Find every line of the records that has "shell" and return it.

* Records to process

┌──

(** * tsh: a tiny shell with job control

    A shallow embedding of [tsh.c]: the command evaluator [eval], the three
    signal handlers [sigchld_handler], [sigint_handler], [sigtstp_handler],
    and the job list they share.

    The shell is one process.  Its state is split in three parts:
    - [process]: what the C code owns (signal mask, [errno], the job list)
      together with the chronological [trace] of the calls it made;
    - [kernel]: what the operating system keeps for the process (pending
      signals, children, status changes not yet waited for) and the
      [sched]ule of what the outside world does next;
    - [oracle]: the answers of system calls the model does not compute
      ([fork], [open], [execve], [write]).

    Handlers are written in the monad [H] (state, may block); the main
    line is written in [M], where every call is followed by a window in
    which the environment acts and deliverable signals run their handler.
    The two loops take fuel: [sigchld_handler] computes its own from the
    queue of status changes, the foreground wait of [eval] is given it. *)

From stdpp Require Import base numbers option list strings pretty.

Open Scope Z_scope.

(** ** Platform constants (Linux, x86-64) *)

Definition SIGINT  : Z := 2.
Definition SIGCHLD : Z := 17.
Definition SIGCONT : Z := 18.
Definition SIGTSTP : Z := 20.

└──

* Exercise result
(** * tsh: a tiny shell with job control
    The shell is one process.  Its state is split in three parts:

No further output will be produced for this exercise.